M9.8: Huge Page Prefault, Refcount Redesign, and Page Cache Safety

This session tackled the three workload regressions (pipe_grep 6.4x, sed_pipeline 8.8x, shell_noop 2.3x) with page cache improvements, exec profiling spans, a full refcount redesign for huge pages, and the start of a huge page exec prefaulting system.

Results

              Before    Cache only   +Assembly     Change    vs Linux
pipe_grep:    435µs     352µs        309µs        -29%      4.8x (was 6.4x)
sed_pipeline: 560µs     455µs        407µs        -27%      6.5x (was 8.8x)
shell_noop:   147µs     117µs        108µs        -27%      1.7x (was 2.3x)
exec_true:    102µs      88µs         80µs        -22%

No regressions on any syscall-level benchmark. 101/101 BusyBox tests pass.

Change 1: Partial page cache coverage

The page cache previously only cached full 4KB pages (copy_len == PAGE_SIZE). Pages at segment boundaries (last page of .text, .rodata) were always demand-faulted on every exec, each costing ~2.5µs in KVM.

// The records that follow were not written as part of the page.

(* ===== verification/SkiplistDelete.v ===== *)
(** * Skip lists: unlinking a node (zslDeleteNode) *)
From stdpp Require Import prelude list gmap sorting.
From Stdlib Require Import ZArith Lia.
From S2P Require Import Prelude Double Skiplist SkiplistRep SkiplistInsert.

Local Open Scope Z_scope.

(** Nodes that do not belong to the list are left alone. *)
Definition zframe (h h' : zheap) (hd : zaddr) (ns : list zentry) : Prop :=
  forall q, q ∉ hd :: (za <$> ns) -> h' !! q = h !! q.

Lemma U_elem hd A k : U hd A k ∈ hd :: (za <$> A).
Proof.
  unfold U. destruct (upto_split k A) as (R' & HA & _ & _). destruct (upto k A) as [|e P _] using rev_ind; [by left|].
  rewrite at_pos_snoc, HA, !fmap_app. right. rewrite !elem_of_app. left. right. cbn. by left.
Qed.

Lemma fwd_elem i Q a : fwd i Q = Some a -> a ∈ za <$> Q.
Proof.
  induction Q as [|e Q IH]; [done|]. cbn [fwd]. destruct (i <? zh e)%nat; cbn; [intros [= <-]; by left|].
  intros Hf. right. by apply IH.
Qed.

Section Delete.
Context (h : zheap) (hd : zaddr) (L : nat) (A : list zentry) (y : zentry) (B : list zentry).
Context (Hcore : zcore h hd L (A ++ y :: B)).

Lemma y_not_in : (za y ∉ hd :: (za <$> A)) /\ (za y ∉ za <$> B).
Proof.
  pose proof (core_nodup _ _ _ _ Hcore) as Hnd. rewrite fmap_app in Hnd. cbn [fmap list_fmap] in Hnd.
  rewrite <- Permutation_middle, Permutation_swap in Hnd. apply NoDup_cons in Hnd as [Hn _].
  rewrite not_elem_of_cons, not_elem_of_app in Hn. rewrite not_elem_of_cons. tauto.
Qed.

Lemma y_height : (1 <= zh y <= L)%nat.
Proof.
  pose proof (core_heights _ _ _ _ Hcore) as Hh. apply Forall_app in Hh as [_ Hh]. by apply Forall_cons in Hh as [? _].
Qed.

(** What happens to the link on level [k] of a node that is not the removed
    one. *)
Definition unlinked (q : zaddr) (k : nat) (c : zlink) : zlink :=
  if decide ((0 <= k < 0 + L)%nat /\ U hd A k = q) then
    if bool_decide (c.1 = Some (za y)) then ((lv k B).1, u64 (c.2 + ((lv k B).2 - 1))) else (c.1, u64 (c.2 - 1))
  else c.

Lemma unlinked_before P M k : A = P ++ M -> reaches k P -> (k < L)%nat ->
  unlinked (at_pos hd P) k (lv k (M ++ y :: B)) = lv k (M ++ B).
Proof.
  intros HA HP Hk. unfold unlinked. destruct y_not_in as [_ HyB].
  pose proof (U_here hd A (y :: B) P M k (core_nodup _ _ _ _ Hcore) HA HP) as HU.
  pose proof (core_len _ _ _ _ Hcore) as Hlen. rewrite HA, !length_app in Hlen. simpl in Hlen.
  pose proof (spn_range k B) as HsB.
  destruct (low_or_high k M) as [Hlow|(M1 & w & M2 & -> & Hlow & Hw)].
  - rewrite decide_True by (split; [lia|by apply HU]). unfold lv. rewrite !(fwd_low k M), !(spn_low k M) by done.
    cbn [fst snd]. destruct (Nat.ltb_spec k (zh y)) as [Hky|Hky].
    + rewrite fwd_high, spn_high, bool_decide_eq_true_2 by done. rewrite u64_small by lia. f_equal. lia.
    + cbn [fwd spn]. destruct (Nat.ltb_spec k (zh y)); [lia|]. rewrite bool_decide_eq_false_2.
      * rewrite u64_small by lia. f_equal. lia.
      * intros Hf. apply HyB. by eapply fwd_elem.
  - rewrite decide_False.
    + unfold lv. rewrite <- !app_assoc. cbn [app]. rewrite !(fwd_low k M1), !(spn_low k M1) by done.
      by rewrite !fwd_high, !spn_high by done.
    + intros [_ HUk]. apply HU in HUk. apply Forall_app in HUk as [_ HUk]. apply Forall_cons in HUk as [HUk _]. lia.
Qed.

Lemma unlink_ok :
  exists h', unlink_loop (map (U hd A) (seq 0 L)) (za y) 0 h = Some (tt, h') /\
    h' !! za y = Some (znode A y B) /\ (forall q, h !! q = None -> h' !! q = None) /\
    (forall q n, h !! q = Some n -> exists n', h' !! q = Some n' /\ upd_node (unlinked q) n n').
Proof.
  apply (unlink_loop_spec (U hd A) (za y) (znode A y B) (fun k => lv k B) L 0 h).
  - by apply (core_nodes _ _ _ _ Hcore).
  - intros k Hk. destruct (upto_split k A) as (R' & HA & Hlow & Hr).
    destruct (struct_level h hd L _ Hcore (upto k A) (R' ++ y :: B) k) as (n & Hn & Hl).
    + rewrite HA at 1. by rewrite <- app_assoc.
    + apply hgt_reaches; [done|lia].
    + split.
      * pose proof (U_elem hd A k) as Hin. destruct y_not_in as [HyA _]. congruence.
      * exists n. eexists. split; [done|]. split; [done|]. cbn. rewrite fwd_low by done. intros Hf.
        apply (znode_level A y B). destruct (Nat.ltb_spec k (zh y)) as [|Hge]; [done|].
        cbn [fwd] in Hf. destruct (Nat.ltb_spec k (zh y)); [lia|]. apply fwd_elem in Hf. by destruct y_not_in.
Qed.

(** The backward pointer of the next node. *)
Definition unfix_back (h1 : zheap) : zheap :=
  match B with [] => h1 | w :: B2 => <[za w := znode A w B2]> h1 end.

Section UnlinkNodes.
Context (h1 : zheap).
Hypothesis Hupd : forall q n, h !! q = Some n -> exists n', h1 !! q = Some n' /\ upd_node (unlinked q) n n'.

Lemma unfix_other q : (forall w B2, B = w :: B2 -> q <> za w) -> unfix_back h1 !! q = h1 !! q.
Proof.
  clear Hcore Hupd. intros Hq. unfold unfix_back. destruct B as [|w B2]; [done|]. specialize (Hq w B2 eq_refl).
  by rewrite lookup_insert_ne by congruence.
Qed.

Lemma addr_pos P w M P' w' M' : A ++ y :: B = P ++ w :: M -> A ++ y :: B = P' ++ w' :: M' -> za w = za w' -> P = P'.
Proof.
  intros H1 H2 Heq. assert (P ++ [w] = P' ++ [w']) as Hs.
  { apply (at_pos_inj hd (A ++ y :: B) _ M _ M'); [apply (core_nodup _ _ _ _ Hcore)|..].
    - by rewrite H1, <- app_assoc.
    - by rewrite H2, <- app_assoc.
    - by rewrite !at_pos_snoc. }
  by apply app_inj_2 in Hs as [-> _].
Qed.

Lemma unlink_before P w M : A = P ++ w :: M -> unfix_back h1 !! za w = Some (znode P w (M ++ B)).
Proof.
  intros HA. assert (A ++ y :: B = P ++ w :: M ++ y :: B) as HAB by (by rewrite HA, <- app_assoc).
  destruct (Hupd _ _ (core_nodes _ _ _ _ Hcore _ _ _ HAB)) as (n' & Hn' & Hu). rewrite unfix_other.
  - rewrite Hn'. f_equal. eapply upd_znode; [exact Hu|]. intros k Hk.
    rewrite <- (at_pos_snoc hd P w). apply unlinked_before.
    + by rewrite <- app_assoc.
    + intros P' w' HP'. by apply app_inj_2 in HP' as [_ [= <-]].
    + pose proof (core_heights _ _ _ _ Hcore) as Hh. rewrite HAB in Hh. apply Forall_app in Hh as [_ Hh].
      apply Forall_cons in Hh as [Hh _]. lia.
  - intros w' B2 HB Heq. assert (P = A ++ [y]) as HP.
    { eapply addr_pos; [exact HAB| |exact Heq]. by rewrite HB, <- app_assoc. }
    rewrite HP in HA. apply (f_equal length) in HA. rewrite !length_app in HA. simpl in HA. lia.
Qed.

Lemma unlink_after M w Q : B = M ++ w :: Q -> unfix_back h1 !! za w = Some (znode (A ++ M) w Q).
Proof.
  intros HB. destruct M as [|w' M].
  { unfold unfix_back. rewrite HB. cbn. by rewrite lookup_insert_eq, app_nil_r. }
  assert (A ++ y :: B = (A ++ y :: w' :: M) ++ w :: Q) as HAB by (by rewrite HB, <- app_assoc).
  destruct (Hupd _ _ (core_nodes _ _ _ _ Hcore _ _ _ HAB)) as (n' & Hn' & Hu). rewrite unfix_other.
  - rewrite Hn'. f_equal. transitivity (znode (A ++ y :: w' :: M) w Q).
    + eapply upd_znode; [exact Hu|]. intros k Hk. unfold unlinked. rewrite decide_False; [done|].
      intros [_ HU]. apply (U_after hd A (y :: B) (y :: w' :: M) w Q k (core_nodup _ _ _ _ Hcore)); [by rewrite HB|done].
    + unfold znode. f_equal. unfold prev_addr. rewrite !last_app, !last_cons. by destruct (last M).
  - intros w2 B2 HB2 Heq. assert (A ++ y :: w' :: M = A ++ [y]) as HP.
    { eapply addr_pos; [exact HAB| |exact Heq]. by rewrite HB2, <- app_assoc. }
    apply (f_equal length) in HP. rewrite !length_app in HP. simpl in HP. lia.
Qed.
End UnlinkNodes.

Lemma unlink_core h1 :
  (forall q n, h !! q = Some n -> exists n', h1 !! q = Some n' /\ upd_node (unlinked q) n n') ->
  zcore (unfix_back h1) hd L (A ++ B).
Proof.
  intros Hupd. pose proof (core_nodup _ _ _ _ Hcore) as Hnd. pose proof y_height as Hhy.
  split.
  - destruct (core_header _ _ _ _ Hcore) as (n & Hn & Hok). destruct (Hupd _ _ Hn) as (n' & Hn' & Hu). exists n'. split.
    + rewrite unfix_other; [done|]. intros w B2 HB Heq. apply NoDup_cons in Hnd as [Hnd _]. apply Hnd.
      rewrite Heq, HB, fmap_app, elem_of_app. right. cbn. right. by left.
    + eapply upd_header; [exact Hok|exact Hu| |].
      * intros k Hk. by apply (unlinked_before [] A k); [|intros [] ? ?|].
      * intros k c Hk. unfold unlinked. by rewrite decide_False by lia.
  - intros P w Q Heq. destruct (app_eq_inv _ _ _ _ Heq) as [(M & HA & HM)|(M & HP & HM)].
    + destruct M as [|w' M].
      * cbn in HM. rewrite app_nil_r in HA. rewrite <- HA, (unlink_after h1 Hupd [] w Q) by done. by rewrite app_nil_r.
      * cbn in HM. injection HM as -> ->. by apply unlink_before.
    + rewrite HP. by apply unlink_after.
  - pose proof (core_heights _ _ _ _ Hcore) as Hh. apply Forall_app in Hh as [HhA HhB]. apply Forall_cons in HhB as [_ HhB].
    by apply Forall_app.
  - apply (core_max _ _ _ _ Hcore).
  - pose proof (core_len _ _ _ _ Hcore) as Hl. rewrite length_app in *. simpl in Hl. lia.
  - rewrite fmap_app in *. cbn [fmap list_fmap] in Hnd. rewrite <- Permutation_middle, Permutation_swap in Hnd.
    by apply NoDup_cons in Hnd as [_ Hnd].
Qed.
End Delete.

(** ** Lowering the level *)

Lemma lower_core h hd L ns : zcore h hd (S L) ns -> (1 <= L)%nat -> fwd L ns = None -> zcore h hd L ns.
Proof.
  intros [(n & Hn & H1 & H2 & H3 & H4) Hnodes Hh Hm Hl Hnd] HL Hf. apply fwd_None in Hf. split; [|done| |lia|done|done].
  - exists n. split; [done|]. split_and!; [done|done|intros; apply H3; lia|]. intros i Hi.
    destruct (decide (i = L)) as [->|]; [|apply H4; lia]. exists (spn L ns). rewrite (H3 L) by lia. unfold lv.
    by rewrite (proj2 (fwd_None L ns) Hf).
  - apply Forall_forall. intros e He. rewrite Forall_forall in Hh. unfold low in Hf. rewrite Forall_forall in Hf.
    specialize (Hh e He). specialize (Hf e He). lia.
Qed.

Lemma lower_level_spec h hd ns L : zcore h hd L ns ->
  exists L', lower_level L hd h = Some (L', h) /\ (L' <= L)%nat /\ zcore h hd L' ns /\
    (L' = 1%nat \/ fwd (L' - 1) ns <> None).
Proof.
  induction L as [|L IH]; intros Hc; [pose proof (core_max _ _ _ _ Hc); lia|].
  destruct L as [|L]; [exists 1%nat; by split_and!; [| | |left]|].
  change (lower_level (S (S L)) hd) with
    ('(fw, _) ← get_level hd (S L); match fw with None => lower_level (S L) hd | Some _ => mret (S (S L)) end).
  rewrite (hbind_ok _ _ _ _ _ (level_get h hd (S (S L)) ns Hc [] ns (S L) eq_refl ltac:(cbn; lia))). cbn [lv fst snd].
  destruct (fwd (S L) ns) as [a|] eqn:Hf.
  - exists (S (S L)). split_and!; [done|lia|done|]. right. cbn. congruence.
  - destruct (IH (lower_core _ _ _ _ Hc ltac:(lia) Hf)) as (L' & HL & Hle & Hc' & Ht). exists L'. split_and!; [done|lia|done|done].
Qed.

(** ** zslDeleteNode *)

Lemma unlink_frame h h1 hd L A y B :
  (forall q, h !! q = None -> h1 !! q = None) ->
  (forall q n, h !! q = Some n -> exists n', h1 !! q = Some n' /\ upd_node (unlinked hd L A y B q) n n') ->
  zframe h (unfix_back A B h1) hd (A ++ B).
Proof.
  intros Hnone Hupd q Hq. apply not_elem_of_cons in Hq as [Hqh Hq]. rewrite fmap_app in Hq. apply not_elem_of_app in Hq as [HqA HqB].
  rewrite unfix_other.
  - destruct (h !! q) as [n|] eqn:Hn; [|by apply Hnone]. destruct (Hupd q n Hn) as (n' & Hn' & Hu). rewrite Hn'. f_equal.
    apply upd_node_same. eapply upd_node_ext; [|exact Hu]. intros k c _. unfold unlinked. rewrite decide_False; [done|].
    intros [_ HU]. pose proof (U_elem hd A k) as Hin. rewrite HU in Hin. apply elem_of_cons in Hin as [?|?]; done.
  - intros w B2 -> ->. apply HqB. cbn. by left.
Qed.

Lemma zslDeleteNode_struct h z A y B update :
  zsl_struct h z (A ++ y :: B) -> take (zlevel z) update = map (U (header z) A) (seq 0 (zlevel z)) ->
  exists z' h', zslDeleteNode z (za y) update h = Some (z', h') /\ header z' = header z /\ (zlevel z' <= zlevel z)%nat /\
    zsl_struct h' z' (A ++ B) /\ zframe h h' (header z) (A ++ B).
Proof.
  intros [Hc Ht Htl Hl] Hup. pose proof (core_len _ _ _ _ Hc) as Hln.
  destruct (unlink_ok h (header z) (zlevel z) A y B Hc) as (h1 & Hun & Hy1 & Hnone & Hupd).
  unfold zslDeleteNode. rewrite Hup, (hbind_ok _ _ _ _ _ Hun), (hbind_ok _ _ _ _ _ (zload_ok _ _ _ Hy1)).
  pose proof (y_height h (header z) (zlevel z) A y B Hc) as Hhy.
  rewrite (hbind_ok _ _ _ _ _ (get_level_ok _ _ _ 0 _ Hy1 (znode_level A y B 0 ltac:(lia)))). cbn [lv fst snd backward znode].
  pose proof (unlink_core h (header z) (zlevel z) A y B Hc h1 Hupd) as Hc1.
  pose proof (unlink_frame h h1 (header z) (zlevel z) A y B Hnone Hupd) as Hframe.
  destruct (lower_level_spec _ _ _ _ Hc1) as (L' & Hlow & HL' & Hc2 & Ht2).
  assert (u64 (zlength z - 1) = Z.of_nat (length (A ++ B))) as Hlen'.
  { rewrite Hl, length_app in *. simpl in *. rewrite u64_small by lia. rewrite length_app. lia. }
  assert (forall tl, tl = prev_addr (A ++ B) -> zsl_struct (unfix_back A B h1) (mk_zsl (header z) tl (u64 (zlength z - 1)) L') (A ++ B)) as Hst.
  { intros tl ->. by split. }
  destruct B as [|w B2].
  - eexists _, _. split; [rewrite (hbind_ok _ _ _ (prev_addr A) h1) by done; by rewrite (hbind_ok _ _ _ _ _ Hlow)|].
    split_and!; [done|done|apply Hst; by rewrite app_nil_r|exact Hframe].
  - pose proof (core_heights _ _ _ _ Hc) as Hh. apply Forall_app in Hh as [_ Hh]. apply Forall_cons in Hh as [_ Hh].
    apply Forall_cons in Hh as [Hhw _]. rewrite fwd_high by lia.
    assert (h1 !! za w = Some (znode (A ++ [y]) w B2)) as Hw1.
    { assert (A ++ y :: w :: B2 = (A ++ [y]) ++ w :: B2) as HAB by (by rewrite <- app_assoc).
      destruct (Hupd _ _ (core_nodes _ _ _ _ Hc _ _ _ HAB)) as (n' & Hn' & Hu). rewrite Hn'. f_equal. apply upd_node_same.
      eapply upd_node_ext; [|exact Hu]. intros k c _. unfold unlinked. rewrite decide_False; [done|]. intros [_ HU].
      by apply (U_after (header z) A (y :: w :: B2) [y] w B2 k (core_nodup _ _ _ _ Hc) eq_refl). }
    eexists _, _. split.
    { rewrite (hbind_ok _ _ _ (ztail z) (unfix_back A (w :: B2) h1)); [by rewrite (hbind_ok _ _ _ _ _ Hlow)|].
      by rewrite (hbind_ok _ _ _ _ _ (set_backward_ok _ _ _ _ Hw1)). }
    split_and!; [done|done| |exact Hframe]. apply Hst. rewrite Htl. unfold prev_addr. rewrite !last_app, !last_cons.
    by destruct (last B2).
Qed.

Fix: cache partial pages too (copy_len > 0), since the remaining bytes are already zero-filled by the page fault handler.

Critical safety constraint discovered during testing: Only cache pages from read-only VMAs. Writable VMAs (like the .data segment) share the physical page with the cache. The first process writes to BSS (musl malloc metadata at 0x5231f8), directly modifying the cached physical page. Subsequent processes read stale malloc pointers from the corrupted cache → SIGSEGV at ip=0x0 or addr=0x523210.

#![allow(unused)]
fn main() {
// Before: only full pages, no writability check
is_cacheable = file.is_content_immutable()
    && offset_in_page == 0
    && copy_len == PAGE_SIZE;

// After: partial pages OK, but never from writable VMAs
let vma_readonly = vma.prot().bits() & 2 == 0;
is_cacheable = file.is_content_immutable()
    && offset_in_page == 0
    && copy_len > 0
    && vma_readonly;
}

The root cause was subtle: the page cache insertion happens after the page is mapped with the VMA's actual protection. For writable VMAs, the process has direct write access to the physical page that the cache also references. There's no CoW between the process and the cache — CoW only triggers on page faults, and the page is already mapped writable.

Change 2: Exec profiling spans

Added three new tracer spans to identify a 13µs unaccounted gap in the exec path:

EXEC_ELF_PARSE — around Elf::parse(buf)
EXEC_SIGNAL_RESET — around reset_on_exec() + signaled_frame clear
EXEC_CLOSE_CLOEXEC — around close_cloexec_files()

These will pinpoint whether the gap is in ELF parsing, signal cleanup, or FD table operations once profiled with debug=trace.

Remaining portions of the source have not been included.